なお、皆様からのご意見などにより修正した「日本適正農業規範」につきましては、4月21日、22日に開催されます「第23回食・農・環境の農業情報ネットワーク全国大会:2011年春期GAPシンポジウム」にて公表する予定にしております。
- 意見の募集期間
- 平成23年1月25日(火)から2月24日(木)まで
- 意見の募集方法
- ・ホームページへの掲載(掲載ホームページ:一般社団法人日本生産者GAP協会のホームページ)

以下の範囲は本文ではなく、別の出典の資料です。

Lemma related_annotate dc a root : related diff_only_grows root (annotate dc a root).
Proof.
  unfold annotate.
  assert (related diff_only_grows root
            (update_at a (update_settings [(Key_diff, true)] true) root)) as Hfirst.
  { apply related_update_at; [apply diff_only_grows_shallow |]. intros m.
    apply related_update_settings; [apply diff_only_grows_shallow |]. intros m'.
    repeat split; try by destruct m'.
    intros k Hk. rewrite settings_of_update_settings.
    apply get_key_apply_update_outside. intros kv ->%list_elem_of_singleton. done. }
  destruct (node_at a _) as [m |]; [| done]. destruct (is_file m); [| done].
  eapply related_trans; [apply diff_only_grows_trans | exact Hfirst |].
  apply related_update_at; [apply diff_only_grows_shallow |]. intros m'.
  apply related_set_diff_annotations.
Qed.

(** X5.  Whether it returns or raises, the diff annotator keeps the shape of
    the tree and, on every node, the path and the settings other than
    [diff]; and it never switches [diff] off. *)
Theorem _set_diff_annotations_only_marks root dc :
  erase (_set_diff_annotations root dc).1 = erase root
  /\ related diff_only_grows root (_set_diff_annotations root dc).1.
Proof.
  unfold _set_diff_annotations. generalize (files dc) as todo. intros todo. revert root.
  induction todo as [| file rest IH]; intros root.
  { split; [done |]. apply related_refl, diff_only_grows_shallow. }
  rewrite _set_diff_annotations_loop_cons.
  destruct (getitem root file) as [a |];
    [| split; [done |]; apply related_refl, diff_only_grows_shallow].
  destruct (IH (annotate dc a root)) as [He Hrel]. split.
  - by rewrite He, erase_annotate.
  - eapply related_trans;
      [apply diff_only_grows_trans | apply related_annotate | exact Hrel].
Qed.

Lemma getitem_valid n p a : getitem n p = Some a -> is_Some (node_at a n).
Proof.
  revert n a. induction p as [| seg rest IH]; intros n a; simpl.
  { intros [= <-]. by eexists. }
  destruct (child_index seg (children_of n)) as [i |]; [| done].
  destruct (children_of n !! i) as [[k c] |] eqn:Hi; [| done].
  destruct (getitem c rest) as [a' |] eqn:Ha'; [| done]. intros [= <-].
  simpl. rewrite Hi. by eapply IH.
Qed.

Lemma marked_annotate_same dc a root :
  is_Some (node_at a root) -> marked dc a (annotate dc a root).
Proof.
  intros [m Hm]. unfold annotate, marked. rewrite node_at_update_at_same, Hm. simpl.
  assert (every_node (fun s => diff s = true)
            (update_settings [(Key_diff, true)] true m)) as Hall
    by apply (every_node_update_settings_rec Key_diff true []).
  destruct m as [p s ann | p s cs]; simpl.
  - rewrite node_at_update_at_same, node_at_update_at_same, Hm. simpl.
    eexists. split; [done |]. split; [| done].
    intros [| i c] m'; simpl; [| done]. intros [= <-]. done.
  - rewrite node_at_update_at_same, Hm. simpl. eexists. split; [done |]. by split.
Qed.

Lemma marked_annotate_other dc a b root :
  marked dc a root -> marked dc a (annotate dc b root).
Proof.
  intros (node & Hnode & Hall & Hann).
  pose proof (related_annotate dc b root) as Hrel.
  pose proof (Hrel a) as Ha. rewrite Hnode in Ha.
  inversion Ha as [x node' (Hp & Hf & Hk & Hd) Hx Hnode' |]; simplify_eq.
  exists node'. split; [done |]. split.
  - intros c m' Hm'. pose proof (Hrel (a ++ c)) as Hc.
    rewrite !node_at_app, Hnode, <- Hnode' in Hc. simpl in Hc. rewrite Hm' in Hc.
    inversion Hc as [m ? (_ & _ & _ & Hgrow) Hm |]; simplify_eq.
    apply Hgrow. by apply (Hall c m).
  - intros Hfile. unfold relative_path in *. rewrite Hp.
    rewrite Hf in Hfile. specialize (Hann Hfile).
    unfold annotate in Hnode'.
    set (r1 := update_at b (update_settings [(Key_diff, true)] true) root) in *.
    assert (related (same_outside [Key_diff]) root r1) as Hr1.
    { apply related_same_outside_update. intros kv ->%list_elem_of_singleton. by left. }
    specialize (Hr1 a). rewrite Hnode in Hr1.
    inversion Hr1 as [? m1 (Hp1 & Hf1 & Ha1 & _) Hx1 Hm1 |]; simplify_eq.
    destruct (node_at b r1) as [mb |] eqn:Hmb; [| congruence].
    destruct (is_file mb) eqn:Hfb; [| congruence].
    destruct (decide (b = a)) as [-> | Hba].
    + rewrite node_at_update_at_same, Hmb in Hnode'. rewrite Hmb in Hm1.
      simplify_eq/=. rewrite <- Hp1. by destruct mb.
    + pose proof (node_at_update_at_ne b a
                    (set_diff_annotations (get_diff_annotations dc (relative_path mb)))
                    r1) as Hne.
      rewrite <- Hnode', <- Hm1 in Hne. simpl in Hne.
      assert (shallow node' = shallow m1) as Hsh.
      { assert (Some (shallow node') = Some (shallow m1)) as Heq
          by (apply Hne; [intros m; by destruct m | done]).
        by injection Heq. }
      rewrite <- Hann, <- Ha1. by destruct node', m1; simplify_eq/=.
Qed.

Lemma marked_loop dc todo a root :
  marked dc a root -> marked dc a (_set_diff_annotations_loop dc todo root).1.
Proof.
  revert root. induction todo as [| file rest IH]; intros root Hmarked; [done |].
  rewrite _set_diff_annotations_loop_cons.
  destruct (getitem root file) as [b |]; [| done].
  by apply IH, marked_annotate_other.
Qed.

Lemma _set_diff_annotations_loop_returns dc todo root :
  (forall file, file ∈ todo -> is_Some (getitem root file)) ->
  (_set_diff_annotations_loop dc todo root).2 = Returned.
Proof.
  revert root. induction todo as [| file rest IH]; intros root Hall; [done |].
  rewrite _set_diff_annotations_loop_cons.
  destruct (Hall file) as [a Ha]; [by left |]. rewrite Ha.
  apply IH. intros f Hf.
  rewrite (getitem_by_shape _ root) by apply erase_annotate. apply Hall. by right.
Qed.

(** X6.  When every file of the diff has a node in the tree, the diff
    annotator returns normally, and for each file of the diff the node the
    lookup finds ends with [diff=True] on itself and on all its descendants
    and, if it is a file node, with the annotations the diff has for its
    relative path. *)
Theorem _set_diff_annotations_marks_every_file root dc :
  (forall file, file ∈ files dc -> is_Some (getitem root file)) ->
  (_set_diff_annotations root dc).2 = Returned
  /\ forall file a, file ∈ files dc -> getitem root file = Some a ->
       exists node, node_at a (_set_diff_annotations root dc).1 = Some node
         /\ every_node (fun s => diff s = true) node
         /\ (is_file node = true ->
             annotations_of node = get_diff_annotations dc (relative_path node)).
Proof.
  intros Hall. split; [by apply _set_diff_annotations_loop_returns |].
  unfold _set_diff_annotations. revert Hall. generalize (files dc) as todo.
  intros todo. revert root.
  induction todo as [| f rest IH]; intros root Hall file a Hin Ha.
  { by apply elem_of_nil in Hin. }
  rewrite _set_diff_annotations_loop_cons.
  destruct (Hall f) as [b Hb]; [by left |]. rewrite Hb.
  assert (forall g, getitem (annotate dc b root) g = getitem root g) as Hsame
    by (intros g; apply getitem_by_shape, erase_annotate).
  apply elem_of_cons in Hin as [-> | Hin].
  - simplify_eq. apply (marked_loop dc rest a), marked_annotate_same.
    by eapply getitem_valid.
  - apply (IH (annotate dc b root)) with (file := file); [| done | by rewrite Hsame].
    intros g Hg. rewrite Hsame. apply Hall. by right.
Qed.

Lemma _set_diff_annotations_loop_app dc l1 l2 root :
  (_set_diff_annotations_loop dc l1 root).2 = Returned ->
  _set_diff_annotations_loop dc (l1 ++ l2) root
  = _set_diff_annotations_loop dc l2 (_set_diff_annotations_loop dc l1 root).1.
Proof.
  revert root. induction l1 as [| file rest IH]; intros root; [done |].
  simpl app. rewrite !_set_diff_annotations_loop_cons.
  destruct (getitem root file) as [a |]; [apply IH | done].
Qed.
(** The answer of a proxy to a request it passed on, the proxy that gives
    it, and a [JSON.parse] that reads its text. *)
Definition proxyAnswer : object :=
  [("status", Str "success"); ("data", Obj [("id", Num 7)])].

Definition proxied (n : nat) (r : Request) : FetchOutcome :=
  Responded (mkResponse 200 "OK" (JSON_stringify (Obj proxyAnswer))).

Definition JSON_parse_proxy : string -> option value :=
  decoder [(JSON_stringify (Obj proxyAnswer), Obj proxyAnswer)].

(** [encodeURIComponent] on 8-bit text: letters, digits and
    [- _ . ! ~ * ' ( )] stay, every other character is written as [%] and
    its two hexadecimal digits. *)
Definition unreserved (c : ascii) : bool :=
  let n := N_of_ascii c in
  ((48 <=? n) && (n <=? 57) || (65 <=? n) && (n <=? 90)
   || (97 <=? n) && (n <=? 122))%N
  || existsb (Ascii.eqb c) ["-"; "_"; "."; "!"; "~"; "*"; "'"; "("; ")"]%char.

Definition hexDigit (n : N) : ascii :=
  nth (N.to_nat n)
    ["0"; "1"; "2"; "3"; "4"; "5"; "6"; "7"; "8"; "9"; "A"; "B"; "C"; "D";
     "E"; "F"]%char "0"%char.

Definition percentEncodeChar (c : ascii) : string :=
  if unreserved c then String c EmptyString
  else
    String "%"
      (String (hexDigit (N_of_ascii c / 16))
         (String (hexDigit (N_of_ascii c mod 16)) EmptyString)).

Fixpoint percentEncode (s : string) : string :=
  match s with
  | EmptyString => EmptyString
  | String c rest => percentEncodeChar c ++ percentEncode rest
  end.

(** [decodeURIComponent] on text without escapes. *)
Definition decodeURIComponent (s : string) : option string := Some s.

End Sample.

(** ** The engine *)

Section Engine.

(** *** The platform *)

(** What the prototype chain of a node yields for a key that is not one of
    its own properties ([constructor], [toString], ...). *)
Variable chain : value -> string -> option value.
(** * Contact manager: records, field validation, birthday scheduling

    A shallow embedding of [main.py]: the field classes [Phone] and
    [Birthday], the methods of [Record], the dictionary behind
    [AddressBook] and the three static methods of [BirthdayManager],
    together with the parts of Python's [str] and [datetime] they call. *)

From Stdlib Require Import ZArith Lia Bool String Ascii.
From stdpp Require Import base numbers option list.

Local Open Scope Z_scope.

(** ** Python values *)

(** A [str] is a sequence of Unicode code points. *)
Abbreviation str := (list Z) (only parsing).

(** An ASCII literal as a [str]. *)
Definition lit (s : string) : str :=
  map (fun a => Z.of_N (N_of_ascii a)) (list_ascii_of_string s).

(** The exceptions that the modelled code can raise. [CheckPhoneNumber] is
    the class declared in [main.py]; the other two are built in. Each
    carries its message, which is what [str(e)] returns. *)
Inductive exn : Type :=
  | CheckPhoneNumber (msg : str)
  | ValueError (msg : str)
  | OverflowError (msg : str).

(** The outcome of evaluating an expression: a value or a raised exception. *)
Inductive result (A : Type) : Type :=
  | Return (a : A)
  | Raise (e : exn).
Arguments Return {A} a.
Arguments Raise {A} e.

(** Sequencing stops at the first exception, as Python's control flow
    does; [x ← r; k] is stdpp's notation for it. *)
#[global] Instance result_ret : MRet result := fun A a => Return a.
#[global] Instance result_bind : MBind result := fun A B k r =>
  match r with
  | Return a => k a
  | Raise e => Raise e
  end.

(** ** [str.isdigit], [len] and decimal text *)

Definition in_ranges (c : Z) (tbl : list (Z * Z)) : bool :=
  existsb (fun r => (fst r <=? c) && (c <=? snd r)) tbl.

(** Code points whose Unicode Numeric_Type is Decimal (general category Nd),
    as inclusive ranges (Unicode 14, the database of CPython 3.11). These are
    the characters that [\d] matches in a [str] pattern, that [int] converts,
    and for which [str.isdecimal] holds. Every range is a run of the digits
    zero to nine, repeated five times in the mathematical block. *)
Definition decimal_ranges : list (Z * Z) :=
  [ (48, 57); (1632, 1641); (1776, 1785); (1984, 1993); (2406, 2415);
    (2534, 2543); (2662, 2671); (2790, 2799); (2918, 2927); (3046, 3055);
    (3174, 3183); (3302, 3311); (3430, 3439); (3558, 3567); (3664, 3673);
    (3792, 3801); (3872, 3881); (4160, 4169); (4240, 4249); (6112, 6121);
    (6160, 6169); (6470, 6479); (6608, 6617); (6784, 6793); (6800, 6809);
    (6992, 7001); (7088, 7097); (7232, 7241); (7248, 7257); (42528, 42537);
    (43216, 43225); (43264, 43273); (43472, 43481); (43504, 43513);
    (43600, 43609); (44016, 44025); (65296, 65305); (66720, 66729);
    (68912, 68921); (69734, 69743); (69872, 69881); (69942, 69951);
    (70096, 70105); (70384, 70393); (70736, 70745); (70864, 70873);
    (71248, 71257); (71360, 71369); (71472, 71481); (71904, 71913);
    (72016, 72025); (72784, 72793); (73040, 73049); (73120, 73129);
    (92768, 92777); (92864, 92873); (93008, 93017); (120782, 120831);
    (123200, 123209); (123632, 123641); (125264, 125273); (130032, 130041) ].

(** Code points whose Numeric_Type is Digit but not Decimal: superscripts and
    subscripts, circled and parenthesised digits, and a few script-specific
    digits. *)
Definition other_digit_ranges : list (Z * Z) :=
  [ (178, 179); (185, 185); (4969, 4977); (6618, 6618); (8304, 8304);
    (8308, 8313); (8320, 8329); (9312, 9320); (9332, 9340); (9352, 9360);
    (9450, 9450); (9461, 9469); (9471, 9471); (10102, 10110);
    (10112, 10120); (10122, 10130); (68160, 68163); (69216, 69224);
    (69714, 69722); (127232, 127242) ].

Definition is_decimal_char (c : Z) : bool := in_ranges c decimal_ranges.

(** A character counts as a digit for [str.isdigit] when its Numeric_Type is
    Digit or Decimal. *)
Definition is_digit_char (c : Z) : bool :=
  is_decimal_char c || in_ranges c other_digit_ranges.

(** [s.isdigit()]: every character is a digit and there is at least one. *)
Definition isdigit (s : str) : bool :=
  match s with
  | [] => false
  | _ :: _ => forallb is_digit_char s
  end.

(** [len(s)]. *)
Definition len {A} (s : list A) : Z := Z.of_nat (length s).

(** The characters [0] to [9]. *)
Definition is_ascii_digit (c : Z) : bool := (48 <=? c) && (c <=? 57).

Definition digit_char (n : Z) : Z := 48 + n.

(** Decimal text of a natural number, without padding. The recursion is
    on a bound for the number of digits; a number has no more decimal digits
    than binary ones. *)
Fixpoint decimal_digits (bound : nat) (n : Z) (acc : str) : str :=
  match bound with
  | O => acc
  | S bound' =>
      let acc' := digit_char (n mod 10) :: acc in
      if n / 10 =? 0 then acc' else decimal_digits bound' (n / 10) acc'
  end.

Definition decimal (n : Z) : str :=
  decimal_digits (S (Z.to_nat (Z.log2 n))) n [].

(** Left padding with [0] up to a width, as [%02d] does. *)
Definition zfill (width : nat) (s : str) : str :=
  repeat (digit_char 0) (width - length s) ++ s.

(** ** Fields *)

(** [Phone.__init__]: the digit test comes first, then the length test; on
    success the field holds the text unchanged. *)
Definition Phone (value : str) : result str :=
  if negb (isdigit value) then
    Raise (CheckPhoneNumber (lit "Phone " ++ value ++ lit " is not digit"))
  else if negb (len value =? 10) then
    Raise (CheckPhoneNumber (lit "Phone " ++ value ++ lit " > 10 digits"))
  else Return value.

(** ** [datetime] *)

(** A naive [datetime.datetime]: a proleptic Gregorian date and a time of
    day. *)
Record datetime : Type := mk_datetime {
  year : Z; month : Z; day : Z;
  hour : Z; minute : Z; second : Z; microsecond : Z
}.

Definition with_date (dt : datetime) (y m d : Z) : datetime :=
  mk_datetime y m d (hour dt) (minute dt) (second dt) (microsecond dt).

Definition MINYEAR : Z := 1.
Definition MAXYEAR : Z := 9999.
(** [date(9999, 12, 31).toordinal()]. *)
Definition MAXORDINAL : Z := 3652059.

Definition is_leap (y : Z) : bool :=
  (y mod 4 =? 0) && (negb (y mod 100 =? 0) || (y mod 400 =? 0)).

Definition days_in_month_in (leap : bool) (m : Z) : Z :=
  if m =? 2 then (if leap then 29 else 28)
  else if (m =? 4) || (m =? 6) || (m =? 9) || (m =? 11) then 30
  else 31.

Definition days_in_month (y m : Z) : Z := days_in_month_in (is_leap y) m.

(** Days before the first of month [m] in a common year (index 0 unused). *)
Definition DAYS_BEFORE_MONTH : list Z :=
  [0; 0; 31; 59; 90; 120; 151; 181; 212; 243; 273; 304; 334].

Definition days_before_month_in (leap : bool) (m : Z) : Z :=
  nth (Z.to_nat m) DAYS_BEFORE_MONTH 0 + (if (2 <? m) && leap then 1 else 0).

Definition days_before_month (y m : Z) : Z :=
  days_before_month_in (is_leap y) m.

Definition days_before_year (y : Z) : Z :=
  let p := y - 1 in p * 365 + p / 4 - p / 100 + p / 400.

(** Ordinal of a date, 1 January of year 1 being day 1. *)
Definition ymd2ord (y m d : Z) : Z :=
  days_before_year y + days_before_month y m + d.

(** The inverse, by 400-, 100-, 4- and 1-year cycles and a month estimate
    that is corrected when it overshoots. *)
Definition ord2ymd (ordinal : Z) : Z * Z * Z :=
  let n := ordinal - 1 in
  let n400 := n / 146097 in
  let n := n mod 146097 in
  let n100 := n / 36524 in
  let n := n mod 36524 in
  let n4 := n / 1461 in
  let n := n mod 1461 in
  let n1 := n / 365 in
  let n := n mod 365 in
  let y := n400 * 400 + 1 + n100 * 100 + n4 * 4 + n1 in
  if (n1 =? 4) || (n100 =? 4) then (y - 1, 12, 31)
  else
    let leapyear := (n1 =? 3) && (negb (n4 =? 24) || (n100 =? 3)) in
    let m := (n + 50) / 32 in
    let preceding := days_before_month_in leapyear m in
    if n <? preceding then
      let m' := m - 1 in
      let preceding' := preceding - days_in_month y m' in
      (y, m', n - preceding' + 1)
    else (y, m, n - preceding + 1).
(** The body of the [forEach], with its [try]/[catch]. *)
Definition step (env : Env) (consolidatedDocId : DocId)
    (item : Entry) (newestSeen : Z) : L Z :=
  let msg := message item in
  ltry
    ((if decide (OUTPUT_MODE env = "doc_plain") then
        lift (prependMessageToDocPlain env msg consolidatedDocId)
      else if decide (OUTPUT_MODE env = "doc_html") then
        lift (prependMessageHtmlToDoc env msg consolidatedDocId)
      else lthrow ("Error: Unknown OUTPUT_MODE: " +:+ OUTPUT_MODE env));;
     let newestSeen' := if decide (date item > newestSeen)
                        then date item else newestSeen in
     log (Processed (getSubject msg) (getDate msg));;
     mret newestSeen')
    (λ e, log (Failed (getSubject msg) e);; mret newestSeen).

Definition processMessagesToDoc (env : Env) : L unit :=
  p ← lift getProperties;
  let lastISO := default EPOCH (gtd_last_iso p) in
  log (Starting lastISO (gtd_consolidated_doc_id p));;
  consolidatedDocId ←
    match gtd_consolidated_doc_id p with
    | Some d => mret d
    | None =>
      doc ← lift DocumentApp_create;
      lift (set_consolidated_doc doc);;
      log (CreatedNew doc);;
      mret doc
    end;
  let lastDate := lastISO in
  let threads := search (labelled env) 0 MAX_MESSAGES_PER_RUN in
  let newMessages := collect threads lastDate in
  match newMessages with
  | [] => log NoNew
  | _ :: _ =>
    let newMessages := js_sort (λ a b, date b - date a) newMessages in
    log (Found (length newMessages));;
    newestSeen ← forEach newMessages lastDate (step env consolidatedDocId);
    lift (set_last_iso newestSeen);;
    log (StateUpdated newestSeen)
  end.

(** *** Vocabulary *)

(** The messages this orchestrator selects, in the order it processes
    them. *)
Definition selected (env : Env) (s : State) : list Entry :=
  js_sort (λ a b, date b - date a)
          (collect (scan env) (watermark (world s))).
Lemma defaultUserAgent_unknown (L : Lib) (name : string) :
  ~ In (strings.ToLower L name) spec.profiles ->
  defaultUserAgent L name = UA_Chrome.
Proof.
  intros Hnot. unfold defaultUserAgent. cbv zeta.
  repeat match goal with
  | |- context [String.eqb ?a ?b] =>
      destruct (String.eqb_spec a b) as [Heq|_];
      [exfalso; apply Hnot; rewrite Heq; cbn; tauto|]
  end.
  reflexivity.
Qed.

(** X5.  A profile name that lower-cases to none of the five names of
    the table is the profile chrome in every respect: [SendRequest] does
    with it, in every world, what it does with [chrome]. *)
Theorem X5_unknown_profile_is_chrome (L : Lib) (N : Network) (client_Do : Do)
    (target method name : string) (headers : gmap string string)
    (body : string) (visit : list (string * string)) :
  ~ In (strings.ToLower L name) spec.profiles ->
  SendRequest L N client_Do
    (mkRequestParams target method name headers body) visit =
  SendRequest L N client_Do
    (mkRequestParams target method "chrome" headers body) visit.
Proof.
  intros Hnot. apply SendRequest_profile.
  - now rewrite selectClientHello_unknown.
  - now rewrite defaultUserAgent_unknown.
Qed.

(** X5, on inputs: [opera] is served as [chrome]. *)
Lemma X5_unknown_profile_is_chrome_witness :
  SendRequest sample.lib sample.friendly sample.answers
    (mkRequestParams "https://example.com/" "GET" "opera" ∅ "") [] =
  SendRequest sample.lib sample.friendly sample.answers
    (mkRequestParams "https://example.com/" "GET" "chrome" ∅ "") [].
Proof.
  apply (X5_unknown_profile_is_chrome sample.lib sample.friendly
           sample.answers "https://example.com/" "GET" "opera" ∅ "" []).
  vm_compute. intros H. decompose [or] H; try discriminate; assumption.
Defined.

(** X6.  The profile name counts up to case only, end to end: two names
    that lower-case alike give the same [SendRequest]. *)
Theorem X6_profile_case_insensitive (L : Lib) (N : Network) (client_Do : Do)
    (target method profile profile' : string) (headers : gmap string string)
    (body : string) (visit : list (string * string)) :
  strings.ToLower L profile = strings.ToLower L profile' ->
  SendRequest L N client_Do
    (mkRequestParams target method profile headers body) visit =
  SendRequest L N client_Do
    (mkRequestParams target method profile' headers body) visit.
Proof.
  intros Hlower. apply SendRequest_profile.
  - unfold selectClientHello. now rewrite Hlower.
  - unfold defaultUserAgent. now rewrite Hlower.
Qed.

- ・関係部署への案内文書の郵送(郵送先:農林水産省関連部署、農政事務所、都道府県のGAP・環境担当部署、環境省関連部署、関連独立行政法人、農林系特殊法人等、JA全農・経済連、JA中央会、農業大学校など)
- ・関係者に電子メールにて案内文を送付(送付先:FGAP会員、GAPシンポジウム参加者、都道府県・農協等のGAP担当者などを中心 に約1,500名)
- 応募者数
- 14人(応募方法:電子メール13人、FAX1人)
- 応募者の内訳
- 国の機関(1)、都道府県(4)、大学(3)、財団法人(1)、社団法人(1)、JA(1)、民間(3)
- 意見総数
- 33件
- パブリックコメントにより提出された意見等(要旨)とそれに対する考え方と対応 (表1)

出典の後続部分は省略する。